Academically as well, schools are often a negative place for gender and sexual minority youth and experiencing bullying in such contexts can have negative implications for student success. For example, Swearer et al. (2008) found that boys who are bullied by being called gay tend to hold more negative perceptions of the school climate, and in a survey of 350 sexual minority youths, D’Augelli, Pilkington and Hershberger (2002) found that up to half of respondents experienced verbal abuse in high school because of their sexual orientation. Peter and Taylor’s (2013) study of Canadian students found that compared to the 15 percent of heterosexual students who reported as such, 78 percent of transgender and 62 percent of sexual minority students felt unsafe at school. Such research clearly demonstrates how the educational environment can be an unwelcoming, if not hostile, place for SGM youth, in part due to the presence of GSB.

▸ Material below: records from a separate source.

(** ** Floating point and CP15 accesses *)

Definition ESR_ELx_FP_EXC_TFV : Z := Z.shiftl 1 23.
Definition ESR_ELx_CP15_32_ISS_DIR_MASK : Z := 0x1.
Definition ESR_ELx_CP15_32_ISS_DIR_READ : Z := 0x1.
Definition ESR_ELx_CP15_32_ISS_DIR_WRITE : Z := 0x0.
Definition ESR_ELx_CP15_32_ISS_RT_SHIFT : Z := 5.
Definition ESR_ELx_CP15_32_ISS_RT_MASK : Z := Z.shiftl 0x1f ESR_ELx_CP15_32_ISS_RT_SHIFT.
Definition ESR_ELx_CP15_32_ISS_CRM_SHIFT : Z := 1.
Definition ESR_ELx_CP15_32_ISS_CRM_MASK : Z := Z.shiftl 0xf ESR_ELx_CP15_32_ISS_CRM_SHIFT.
Definition ESR_ELx_CP15_32_ISS_CRN_SHIFT : Z := 10.
Definition ESR_ELx_CP15_32_ISS_CRN_MASK : Z := Z.shiftl 0xf ESR_ELx_CP15_32_ISS_CRN_SHIFT.
Definition ESR_ELx_CP15_32_ISS_OP1_SHIFT : Z := 14.
Definition ESR_ELx_CP15_32_ISS_OP1_MASK : Z := Z.shiftl 0x7 ESR_ELx_CP15_32_ISS_OP1_SHIFT.
Definition ESR_ELx_CP15_32_ISS_OP2_SHIFT : Z := 17.
Definition ESR_ELx_CP15_32_ISS_OP2_MASK : Z := Z.shiftl 0x7 ESR_ELx_CP15_32_ISS_OP2_SHIFT.
Definition ESR_ELx_CP15_32_ISS_SYS_MASK : Z :=
  Z.lor (Z.lor (Z.lor (Z.lor ESR_ELx_CP15_32_ISS_OP1_MASK ESR_ELx_CP15_32_ISS_OP2_MASK)
    ESR_ELx_CP15_32_ISS_CRN_MASK) ESR_ELx_CP15_32_ISS_CRM_MASK) ESR_ELx_CP15_32_ISS_DIR_MASK.
Definition ESR_ELx_CP15_32_ISS_SYS_VAL (op1 op2 crn crm : Z) : Z :=
  Z.lor (Z.lor (Z.lor (Z.shiftl op1 ESR_ELx_CP15_32_ISS_OP1_SHIFT)
    (Z.shiftl op2 ESR_ELx_CP15_32_ISS_OP2_SHIFT)) (Z.shiftl crn ESR_ELx_CP15_32_ISS_CRN_SHIFT))
    (Z.shiftl crm ESR_ELx_CP15_32_ISS_CRM_SHIFT).
Definition ESR_ELx_CP15_64_ISS_DIR_MASK : Z := 0x1.
Definition ESR_ELx_CP15_64_ISS_DIR_READ : Z := 0x1.
Definition ESR_ELx_CP15_64_ISS_DIR_WRITE : Z := 0x0.
Definition ESR_ELx_CP15_64_ISS_RT_SHIFT : Z := 5.
Definition ESR_ELx_CP15_64_ISS_RT_MASK : Z := Z.shiftl 0x1f ESR_ELx_CP15_64_ISS_RT_SHIFT.
Definition ESR_ELx_CP15_64_ISS_RT2_SHIFT : Z := 10.
Definition ESR_ELx_CP15_64_ISS_RT2_MASK : Z := Z.shiftl 0x1f ESR_ELx_CP15_64_ISS_RT2_SHIFT.
Definition ESR_ELx_CP15_64_ISS_OP1_SHIFT : Z := 16.
Definition ESR_ELx_CP15_64_ISS_OP1_MASK : Z := Z.shiftl 0xf ESR_ELx_CP15_64_ISS_OP1_SHIFT.
Definition ESR_ELx_CP15_64_ISS_CRM_SHIFT : Z := 1.
Definition ESR_ELx_CP15_64_ISS_CRM_MASK : Z := Z.shiftl 0xf ESR_ELx_CP15_64_ISS_CRM_SHIFT.
Definition ESR_ELx_CP15_64_ISS_SYS_VAL (op1 crm : Z) : Z :=
  Z.lor (Z.shiftl op1 ESR_ELx_CP15_64_ISS_OP1_SHIFT) (Z.shiftl crm ESR_ELx_CP15_64_ISS_CRM_SHIFT).
Definition ESR_ELx_CP15_64_ISS_SYS_MASK : Z :=
  Z.lor (Z.lor ESR_ELx_CP15_64_ISS_OP1_MASK ESR_ELx_CP15_64_ISS_CRM_MASK) ESR_ELx_CP15_64_ISS_DIR_MASK.
Definition ESR_ELx_CP15_64_ISS_SYS_CNTVCT : Z :=
  Z.lor (ESR_ELx_CP15_64_ISS_SYS_VAL 1 14) ESR_ELx_CP15_64_ISS_DIR_READ.
Definition ESR_ELx_CP15_32_ISS_SYS_CNTFRQ : Z :=
  Z.lor (ESR_ELx_CP15_32_ISS_SYS_VAL 0 0 14 0) ESR_ELx_CP15_32_ISS_DIR_READ.
(* ===== verification/CoreTimer.v ===== *)
(** * The timer driver that is not built

    [arch/arm64/core/timer.c], which no Makefile names: a copy of [mach-rpi4/timer.c], which is modelled in [Gic].
    Should it be built in place of the other, nothing changes. *)

From S2P Require Import Prelude Base Uart Gic.

Module CoreTimer.

Definition HZ : Z := 250.
Definition NSEC_PER_SEC : Z := 1000000000.
Definition val : Z := 62500000.

Definition generic_timer_init : M Gic.gst unit :=
  modify (fun s => Gic.Gst (Gic.gic_data s) 1 (Gic.cntp_tval s) (Gic.cntfrq s) (Gic.hist s) (Gic.klog s)).

Definition generic_timer_reset (val : Z) : M Gic.gst unit :=
  modify (fun s => Gic.Gst (Gic.gic_data s) (Gic.cntp_ctl s) val (Gic.cntfrq s) (Gic.hist s) (Gic.klog s)).

Definition enable_timer_interrupt : M Gic.gst unit := Gic.writel Gic.CNT_PNS_IRQ Gic.TIMER_CNTRL0.

Definition timer_init : M Gic.gst unit :=
  generic_timer_init;;
  generic_timer_reset val;;
  Gic.gicv2_unmask_irq Gic.GENERIC_TIMER_IRQ;;
  enable_timer_interrupt.

Definition handle_timer_irq : M Gic.gst unit :=
  generic_timer_reset val;;
  freq ← gets Gic.cntfrq;
  Gic.printk ("Core0 timer interrupt, freq=%u" +:+ nl) [VNum freq].

(** The two drivers do the same, and the value loaded is not the period that the commented line computes. *)
Lemma same_driver :
  timer_init = Gic.timer_init /\ handle_timer_irq = Gic.handle_timer_irq /\ val <> NSEC_PER_SEC / HZ.
Proof. done. Qed.

End CoreTimer.
(** ** irq.h and gpio.h; [CORE0_INT_CTR] and [CORE0_INT_SOURCE] name a base that is not defined *)

Definition IRQ_BASIC_PENDING : Z := PBASE + 0x0000B200.
Definition IRQ_PENDING_1 : Z := PBASE + 0x0000B204.
Definition IRQ_PENDING_2 : Z := PBASE + 0x0000B208.
Definition FIQ_CONTROL : Z := PBASE + 0x0000B20C.
Definition ENABLE_IRQS_1 : Z := PBASE + 0x0000B210.
Definition ENABLE_IRQS_2 : Z := PBASE + 0x0000B214.
Definition ENABLE_BASIC_IRQS : Z := PBASE + 0x0000B218.
Definition DISABLE_IRQS_1 : Z := PBASE + 0x0000B21C.
Definition DISABLE_IRQS_2 : Z := PBASE + 0x0000B220.
Definition DISABLE_BASIC_IRQS : Z := PBASE + 0x0000B224.
Definition SYSTEM_TIMER_IRQ_0 : Z := Z.shiftl 1 0.
Definition SYSTEM_TIMER_IRQ_1 : Z := Z.shiftl 1 1.
Definition SYSTEM_TIMER_IRQ_2 : Z := Z.shiftl 1 2.
Definition SYSTEM_TIMER_IRQ_3 : Z := Z.shiftl 1 3.
Definition ARM_TIMER_IRQ : Z := Z.shiftl 1 0.
Definition LOCAL_TIMER_INT : Z := Z.shiftl 1 11.
Definition CNTPNSIRQ_Int : Z := Z.shiftl 1 1.
Definition GPSET0 : Z := PBASE + 0x0020001C.
Definition GPCLR0 : Z := PBASE + 0x00200028.
Definition GPPUD : Z := PBASE + 0x00200094.
Definition GPPUDCLK0 : Z := PBASE + 0x00200098.

(** ** Partial correctness *)

(** If [m] returns from a state of [P], the result and state satisfy [Q]. What the devices
    answer may make a run end early or not at all; the accesses it made are what counts. *)
Definition triple {S A} (P : S -> Prop) (m : M S A) (Q : A -> S -> Prop) : Prop :=
  forall s, P s -> match m s with Ret (a, s') => Q a s' | _ => True end.

(** [m] keeps [P]. *)
Definition keeps {S A} (P : S -> Prop) (m : M S A) : Prop := triple P m (fun _ => P).

Section Triple.
Context {S : Type}.

Lemma triple_bind {A B} (P : S -> Prop) (m : M S A) (f : A -> M S B) (R : A -> S -> Prop) (Q : B -> S -> Prop) :
  triple P m R -> (forall a, triple (R a) (f a) Q) -> triple P (m ≫= f) Q.
Proof.
  intros Hm Hf s Hs. specialize (Hm s Hs). unfold mbind, M_bind. destruct (m s) as [[a s']| |]; [|done|done].
  by apply (Hf a).
Qed.

Lemma triple_conseq {A} (P P' : S -> Prop) (m : M S A) (Q Q' : A -> S -> Prop) :
  triple P m Q -> (forall s, P' s -> P s) -> (forall a s, Q a s -> Q' a s) -> triple P' m Q'.
Proof. intros H HP HQ s Hs. specialize (H s (HP s Hs)). destruct (m s) as [[a s']| |]; auto. Qed.

Lemma triple_use {A} (P : S -> Prop) (m : M S A) (Q : A -> S -> Prop) s a s' :
  triple P m Q -> P s -> m s = Ret (a, s') -> Q a s'.
Proof. intros H Hs E. specialize (H s Hs). by rewrite E in H. Qed.

Lemma keeps_use {A} (P : S -> Prop) (m : M S A) s a s' : keeps P m -> P s -> m s = Ret (a, s') -> P s'.
Proof. apply triple_use. Qed.

(** A run that is known to return also satisfies its triples. *)
Lemma wp_triple {A} (P : S -> Prop) (m : M S A) (R : A -> S -> Prop) s Q :
  triple P m R -> P s -> wp m s Q -> wp m s (fun a s' => Q a s' /\ R a s').
Proof. intros H Hs. specialize (H s Hs). unfold wp. by destruct (m s) as [[a s']| |]. Qed.

Context (P : S -> Prop).

Lemma keeps_ret {A} (a : A) : keeps P (mret a).
Proof. by intros s Hs. Qed.
Lemma keeps_bind {A B} (m : M S A) (f : A -> M S B) : keeps P m -> (forall a, keeps P (f a)) -> keeps P (m ≫= f).
Proof. intros Hm Hf. by eapply triple_bind. Qed.
Lemma keeps_gets {A} (f : S -> A) : keeps P (gets f).
Proof. by intros s Hs. Qed.
Lemma keeps_modify (f : S -> S) : (forall s, P s -> P (f s)) -> keeps P (modify f).
Proof. intros H s Hs. by apply H. Qed.
Lemma keeps_of_option {A} (o : option A) : keeps P (of_option o).
Proof. intros s Hs. by destruct o. Qed.
Lemma keeps_undef {A} : keeps (A := A) P undef.
Proof. done. Qed.
Lemma keeps_loop {A B} (I : A -> Prop) (body : A -> M S (A + B)) :
  (forall a, I a -> triple P (body a) (fun r s => P s /\ match r with inl a' => I a' | inr _ => True end)) ->
  forall fuel a, I a -> keeps P (loop fuel body a).
Proof.
  intros Hb. induction fuel as [|fuel IH]; intros a Ha s Hs; [done|]. rewrite loop_unfold. revert s Hs.
  eapply triple_bind; [by apply Hb|]. intros [a'|b] s [Hs Hi]; [by apply IH|done].
Qed.
Lemma keeps_loop_any {A B} (body : A -> M S (A + B)) :
  (forall a, keeps P (body a)) -> forall fuel a, keeps P (loop fuel body a).
Proof.
  intros Hb fuel a. apply (keeps_loop (fun _ => True)); [|done]. intros a' _.
  eapply triple_conseq; [apply Hb|done|]. intros [|] s Hs; done.
Qed.
Lemma keeps_zoom {T A} (l : lens S T) (R : T -> Prop) (m : M T A) :
  (forall s, P s -> R (lget l s)) -> (forall s t, P s -> R t -> P (lset l t s)) -> keeps R m -> keeps P (zoom l m).
Proof.
  intros H1 H2 Hm s Hs. unfold zoom. specialize (Hm _ (H1 s Hs)). destruct (m (lget l s)) as [[a t]| |]; [|done|done].
  by apply H2.
Qed.
End Triple.

Create HintDb keeps.
#[export] Hint Resolve keeps_ret keeps_gets keeps_of_option keeps_undef : keeps.
#[export] Hint Extern 2 (keeps _ (_ ≫= _)) => eapply keeps_bind : keeps.
#[export] Hint Extern 2 (keeps _ (if ?b then _ else _)) => destruct b : keeps.
#[export] Hint Extern 2 (keeps _ (match ?x with _ => _ end)) => destruct x : keeps.

(** ** The device window *)

Definition access_reg (a : access) : Z := match a with Rd r _ | Wr r _ => r end.
Definition device_word (r : Z) : bool := (r mod 4 =? 0) && (PBASE <=? r) && (r <? PBASE + DEVICE_SIZE).
Definition in_window (h : list access) : Prop := Forall (fun a => device_word (access_reg a) = true) h.
(* ===== verification/MainTests.v ===== *)
(** * The threads and tests of [init/main.c]

    [delay], [kernel_thread], [kernel_thread1], [kernel_thread2], and the accesses of
    [test_mmu] through the page tables that [paging_init] builds. A store that the tables do not
    allow is a fault, a value of the left type of a sum. *)

From S2P Require Import Prelude Base Mem Printk PageAlloc Pgtable Mmu PtWalk MmuMap MmuBoot Traps.
Import Mmu Walk MmuMap.

Module MainTests.

(** ** Threads *)

(** [while (n--);] on an [int]. *)
Definition delay_body {S} (n : Z) : M S (Z + unit) :=
  if n =? 0 then mret (inr tt) else mret (inl (s32 (n - 1))).
Definition delay {S} (n : Z) : M S unit := loop (Datatypes.S (Z.to_nat n)) delay_body n.

Definition printk (fmt : string) (a : list varg) : M (list call) unit := modify (fun l => l ++ [(fmt, a)]).

(** One round of the loop of each thread; [count] is an [u64]. *)
Definition kernel_thread_body (_ : unit) : M (list call) (unit + unit) :=
  delay 10000000;;
  printk ("%s: %s" +:+ nl) [VStr "kernel_thread"; VStr "12345"];;
  mret (inl tt).
Definition kernel_thread (fuel : nat) : M (list call) unit := loop fuel kernel_thread_body tt.

Definition kernel_thread1_body (args : string) (count : Z) : M (list call) (Z + unit) :=
  delay 80000;;
  printk ("%s: %s count=%ld" +:+ nl) [VStr "kernel_thread1"; VStr args; VNum count];;
  mret (inl (u64 (count + 1))).
Definition kernel_thread1 (fuel : nat) (args : string) : M (list call) unit :=
  loop fuel (kernel_thread1_body args) 0.

Definition kernel_thread2_body (args : string) (count : Z) : M (list call) (Z + unit) :=
  delay 50000;;
  printk ("%s: %s count=%d" +:+ nl) [VStr "kernel_thread2"; VStr args; VNum count];;
  mret (inl (u64 (count + 1))).
Definition kernel_thread2 (fuel : nat) (args : string) : M (list call) unit :=
  loop fuel (kernel_thread2_body args) 0.

Lemma delay_returns {S} k (s : S) : forall n,
  n = Z.of_nat k -> n < 2 ^ 31 -> loop (Datatypes.S k) delay_body n s = Ret (tt, s).
Proof.
  induction k as [|k IH]; intros n -> Hn; [done|]. rewrite loop_unfold.
  unfold mbind, M_bind, delay_body at 1. rewrite (proj2 (Z.eqb_neq _ _)) by lia. cbn.
  rewrite s32_small by lia. replace (Z.of_nat (Datatypes.S k) - 1) with (Z.of_nat k) by lia. by apply IH; [|lia].
Qed.

Lemma delay_eq {S} n (s : S) : 0 <= n < 2 ^ 31 -> delay n s = Ret (tt, s).
Proof. intros H. unfold delay. apply delay_returns; lia. Qed.

(** A body that prints the message of its counter and adds one to it prints the
    counters in order, for as many rounds as it is given. *)
Lemma counts (body : Z -> M (list call) (Z + unit)) (msg : Z -> call) :
  (forall c l, body c l = Ret (inl (u64 (c + 1)), l ++ [msg c])) ->
  forall k fuel c l, 0 <= c -> c + Z.of_nat k < 2 ^ 64 ->
  loop (k + fuel) body c l = loop fuel body (c + Z.of_nat k) (l ++ (msg <$> seqZ c (Z.of_nat k))).
Proof.
  intros Hb k fuel. induction k as [|k IH]; intros c l Hc Hk.
  - cbn. by rewrite Z.add_0_r, app_nil_r.
  - cbn [Nat.add]. rewrite loop_unfold. unfold mbind, M_bind. rewrite Hb, u64_small by lia.
    rewrite IH by lia. rewrite (seqZ_cons c) by lia. cbn [fmap list_fmap].
    rewrite <-app_assoc. cbn [app].
    replace (Z.pred (Z.of_nat (Datatypes.S k))) with (Z.of_nat k) by lia.
    by replace (c + Z.of_nat (Datatypes.S k)) with (c + 1 + Z.of_nat k) by lia.
Qed.

Definition message1 (args : string) (c : Z) : call :=
  ("%s: %s count=%ld" +:+ nl, [VStr "kernel_thread1"; VStr args; VNum c]).
Definition message2 (args : string) (c : Z) : call :=
  ("%s: %s count=%d" +:+ nl, [VStr "kernel_thread2"; VStr args; VNum c]).

(** What the two threads print in [k] rounds: the counters 0 to [k - 1], in order. *)
Lemma threads_count args k fuel l : Z.of_nat k < 2 ^ 64 ->
  loop (k + fuel) (kernel_thread1_body args) 0 l =
    loop fuel (kernel_thread1_body args) (Z.of_nat k) (l ++ (message1 args <$> seqZ 0 (Z.of_nat k))) /\
  loop (k + fuel) (kernel_thread2_body args) 0 l =
    loop fuel (kernel_thread2_body args) (Z.of_nat k) (l ++ (message2 args <$> seqZ 0 (Z.of_nat k))).
Proof.
  intros Hk. split; apply counts; try lia; intros c l'.
  - unfold kernel_thread1_body, mbind, M_bind. by rewrite delay_eq by lia.
  - unfold kernel_thread2_body, mbind, M_bind. by rewrite delay_eq by lia.
Qed.

(** The counter of [kernel_thread2] has 64 bits and its conversion shows 32 of them. *)
Lemma kernel_thread2_wraps :
  Printk.format (message2 "abcde" (2 ^ 32)).1 (message2 "abcde" (2 ^ 32)).2 =
  Printk.format (message2 "abcde" 0).1 (message2 "abcde" 0).2 /\
  Printk.format (message1 "12345" (2 ^ 32)).1 (message1 "12345" (2 ^ 32)).2 =
  Some (Printk.bytes ("kernel_thread1: 12345 count=4294967296" +:+ nl)).
Proof. split; by vm_compute. Qed.

(** ** Accesses through the page tables *)

(** The MMU enable bit, [SCTLR_EL1.M], as last written. *)
Fixpoint mmu_on (t : list sysev) : bool :=
  match t with
  | [] => false
  | MSR r v :: t => if String.eqb r "sctlr_el1" then Z.testbit v 0 else mmu_on t
  | SYS _ :: t => mmu_on t
  end.

(** A store of eight bytes, all in one page. With the MMU on it is a fault if the address is not mapped or is
    mapped read-only; with the MMU off it goes to the physical address. *)
Definition vstore64 (root va v : Z) : M mach (Z + unit) :=
  on ← gets (fun s : mach => mmu_on (trace s));
  r ← gets (fun s : mach => if (on : bool) then translate (ram s) root va else Some (va, 0));
  match r with
  | Some (pa, attrs) =>
      if negb (Z.land attrs PTE_RDONLY =? 0) then mret (inl va)
      else write pa v;; mret (inr tt)
  | None => mret (inl va)
  end.

(** The level of the descriptor that stops a walk, 0 to 3 from the root. *)
Fixpoint fault_level (m : mem) (n : nat) (e va : Z) : option Z :=
  let here := Some (3 - Z.of_nat n) in
  match n with
  | O => if e mod 4 =? 3 then None else here
  | S n' =>
      if e mod 4 =? 3 then fault_level m n' (load64 m (Z.land e PTE_ADDR_MASK + 8 * Walk.idx n' va)) va
      else if (e mod 4 =? 1) && bool_decide (n' < 2)%nat then None
      else here
  end.

Section Tests.
Context (im : image).

Definition test_access_map_address : M mach (Z + Z) :=
  let address := TOTAL_MEMORY - 4096 in
  r ← vstore64 (idmap_pg_dir im) address 0x55;
  match r with
  | inl f => mret (inl f)
  | inr _ => Mmu.printk ("%s access 0x%x done" +:+ nl) [VStr "test_access_map_address"; VNum address];; mret (inr 0)
  end.

Definition test_access_unmap_address : M mach (Z + Z) :=
  let address := TOTAL_MEMORY + 4096 in
  r ← vstore64 (idmap_pg_dir im) address 0x55;
  match r with
  | inl f => mret (inl f)
  | inr _ => Mmu.printk ("%s access 0x%x done" +:+ nl) [VStr "test_access_unmap_address"; VNum address];; mret (inr 0)
  end.

Definition test_mmu : M mach (Z + unit) :=
  r ← test_access_map_address;
  match r with
  | inl f => mret (inl f)
  | inr _ => r ← test_access_unmap_address; mret (match r with inl f => inl f | inr _ => inr tt end)
  end.

(** The fault of a walk and its level agree with the translation. *)
Lemma fault_level_walk m n : forall e va,
  fault_level m n e va = None <-> is_Some (Walk.walk_entry m n e va).
Proof.
  induction n as [|n IH]; intros e va; cbn [fault_level Walk.walk_entry].
  - destruct (e mod 4 =? 3); split; intros H; try done; by destruct H.
  - destruct (e mod 4 =? 3); [apply IH|].
    destruct ((e mod 4 =? 1) && bool_decide (n < 2)%nat); split; intros H; try done; by destruct H.
Qed.

(** [paging_init] turns the MMU on exactly on a CPU with 4 KB granules. *)
Lemma paging_init_on s :
  MmuBoot.image_ok im -> PageAlloc.wf (frames s) -> (1024 <= PageAlloc.free_frames (frames s))%nat ->
  mmu_on (trace s) = false ->
  exists s1, paging_init im s = Ret (tt, s1) /\ mmu_on (trace s1) = MmuBoot.has_4k_granule (mmfr0 s) /\
    forall va, 0 <= va < 2 ^ 48 -> translate (ram s1) (idmap_pg_dir im) va = MmuBoot.boot_map im va.
Proof.
  intros Him Hwf Hav Hoff. assert (1024 <= MmuBoot.bavail s) as H by (unfold avail, ta_avail; simpl; lia).
  apply (MmuBoot.paging_init_eq im s Him Hwf) in H. apply wp_elim in H as ([] & s1 & E & _ & M1 & _ & n & T).
  exists s1. split; [exact E|]. split; [|exact M1]. rewrite T.
  destruct (MmuBoot.has_4k_granule (mmfr0 s)); [done|]. cbn. clear -Hoff. by induction n.
Qed.

Lemma boot_map_last : MmuBoot.image_ok im -> MmuBoot.boot_map im 0x1ffff000 = Some (0x1ffff000, attrs PAGE_KERNEL).
Proof.
  intros Him. destruct (MmuBoot.BALIGN_etext im Him) as (Eb & He & Hm & _). pose proof (MmuBoot.im_text _ Him) as Ht.
  unfold MmuBoot.boot_map. rewrite Eb. change TOTAL_MEMORY with 0x20000000 in *.
  pose proof (Z.div_mod (req_hi 0 (_etext im)) 4096).
  rewrite decide_False by lia. by rewrite decide_True by lia.
Qed.

Lemma boot_map_beyond : MmuBoot.image_ok im -> MmuBoot.boot_map im 0x20001000 = None.
Proof.
  intros Him. destruct (MmuBoot.BALIGN_etext im Him) as (Eb & He & _).
  unfold MmuBoot.boot_map. rewrite Eb. change TOTAL_MEMORY with 0x20000000 in *.
  rewrite decide_False by lia. rewrite decide_False by lia. by rewrite decide_False by (unfold PBASE; lia).
Qed.

(** C40: The two accesses of [test_mmu] after [paging_init], for any image and free memory. The store to the last
    page of memory is done and reported. The store past the page after it faults, changes
    nothing and is not reported, on a CPU where [enable_mmu] succeeds; where it fails the MMU is off and this
    store too reaches memory. *)
Theorem test_accesses s :
  MmuBoot.image_ok im -> PageAlloc.wf (frames s) -> (1024 <= PageAlloc.free_frames (frames s))%nat ->
  mmu_on (trace s) = false ->
  exists s1, paging_init im s = Ret (tt, s1) /\
    exists s2, test_access_map_address s1 = Ret (inr 0, s2) /\
      ram s2 = store64 (ram s1) (TOTAL_MEMORY - 4096) 0x55 /\
      klog s2 = klog s1 ++ [("%s access 0x%x done" +:+ nl, [VStr "test_access_map_address"; VNum 0x1ffff000])] /\
      (if MmuBoot.has_4k_granule (mmfr0 s) then test_access_unmap_address s1 = Ret (inl (TOTAL_MEMORY + 4096), s1)
       else exists s3, test_access_unmap_address s1 = Ret (inr 0, s3) /\
              ram s3 = store64 (ram s1) (TOTAL_MEMORY + 4096) 0x55).
Proof.
  intros Him Hwf Hav Hoff. destruct (paging_init_on s Him Hwf Hav Hoff) as (s1 & E & On & M1).
  exists s1. split; [exact E|].
  pose proof (M1 0x1ffff000) as T1. pose proof (M1 0x20001000) as T2.
  rewrite boot_map_last in T1 by done. rewrite boot_map_beyond in T2 by done.
  unfold test_access_map_address, test_access_unmap_address, vstore64, gets, mbind, M_bind.
  change (TOTAL_MEMORY - 4096) with 0x1ffff000. change (TOTAL_MEMORY + 4096) with 0x20001000.
  rewrite On, T1, T2 by lia. destruct (MmuBoot.has_4k_granule (mmfr0 s)).
  - change (Z.land (attrs PAGE_KERNEL) PTE_RDONLY) with 0. eexists. split; [reflexivity|]. split; [reflexivity|]. split; reflexivity.
  - eexists. split; [reflexivity|]. split; [reflexivity|]. split; [reflexivity|]. eexists. split; reflexivity.
Qed.
End Tests.

Lemma test_accesses_witness :
  exists s1, paging_init MmuBoot.yios_image (MmuBoot.boot_state 0x1124) = Ret (tt, s1) /\
    test_access_unmap_address MmuBoot.yios_image s1 = Ret (inl 0x20001000, s1).
Proof.
  destruct (test_accesses MmuBoot.yios_image (MmuBoot.boot_state 0x1124) MmuBoot.yios_image_ok PageAlloc.wf_init
    (MmuBoot.boot_state_free 0x1124)) as (s1 & E & s2 & _ & _ & _ & H); [reflexivity|].
  exists s1. split; [exact E|exact H].
Defined.

(** The walk of the faulting store, on the image of [MmuBoot]: it stops at level 2, the level of the missing
    section descriptor, and the report of such a fault says so. *)
Example test_mmu_run :
  (match (paging_init MmuBoot.yios_image;; test_mmu MmuBoot.yios_image) (MmuBoot.boot_state 0x1124) with
   | Ret (inl f, s) => Some (f, fault_level (ram s) 3 (load64 (ram s) (0x88000 + 8 * idx 3 f)) f)
   | _ => None
   end) = Some (0x20001000, Some 2) /\
  arr_get Traps.data_fault_code (4 + 2) = Some (VStr "Translation fault, level2").
Proof. split; by vm_compute. Qed.

End MainTests.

When faced with such unwelcoming contexts, some students have been shown to engage in avoidance tactics. In Peter and Taylor’s (2013) study, 30 percent of sexual and gender

minority students reported avoidance behaviours in the form of skipping school due to feeling unsafe either on the way to, or while at school. This was particularly true for transgender participants who were most likely to have skipped over ten days of school. Peter and Taylor (2013) also found that feelings towards school attachment were further impacted by experiences of homophobic or transphobic bullying.

Another important finding is that absenteeism is likely to begin at younger ages for sexual minority youth than for heterosexual youth. In Robinson and Espelage’s (2011) study of students from Wisconsin, the researchers found that about 22 percent of

surveyed LGBTQ students had already begun skipping school in the middle school years compared to seven percent of their sampled heterosexual peers, which later doubled to 14 percent during the high school years, while sexual minority student rates of absenteeism remained stable from middle school to high school.

Faced with hostile school contexts and employing coping strategies that may involve avoidance tactics means that later educational transitions could be negatively impacted. Research has suggested that students who experienced high levels of victimization based on their gender or sexual identity were more likely to report plans that did not involve pursuing any type of post-secondary education compared to those students who had experienced low levels of victimization (Kosciw, Greytak, Diaz & Bartkiewicz, 2010). Aragon et al. (2014) have also found that the victimization of LGBTQ students also partially impacts intentions to finish high school and attend a four-year college, although the authors contend that more research is needed to investigate the motivations of

LGBTQ students.

From the above literature, it is clear that the consequences of bullying, and GSB in particular, are severe and far-reaching. This provides the necessary support for current intervention initiatives, and further highlights the need to consider sub-types of bullying that may result in differential impacts on certain groups. Based on this need for

intervention, schools have worked on addressing this issue and a variety of anti-bullying initiatives have been introduced in schools around the world. In order to contextualize the current study and to provide a baseline understanding that can be used to determine

improvements, it is important to consider what is currently being done in the Ontario context to address the issue of bullying and to target identity-based forms such as GSB. Furthermore, it is beneficial to highlight the strengths and weaknesses of the current initiatives based on existing literature and by considering the potential issues that arise with the implementation of Ministry expectations in everyday school contexts. Once this information has been presented, a theoretical explanation of the issue can be used to further illustrate why anti-bullying measures are likely to be limited in their effectiveness when it comes to addressing bullying. Theoretically framing how the heteronormative school context enables GSB will also illustrate how further changes at an institutional level need to be made to better prevent GSB and also build resilience amongst the SGM students to mitigate the negative consequences associated with being a target.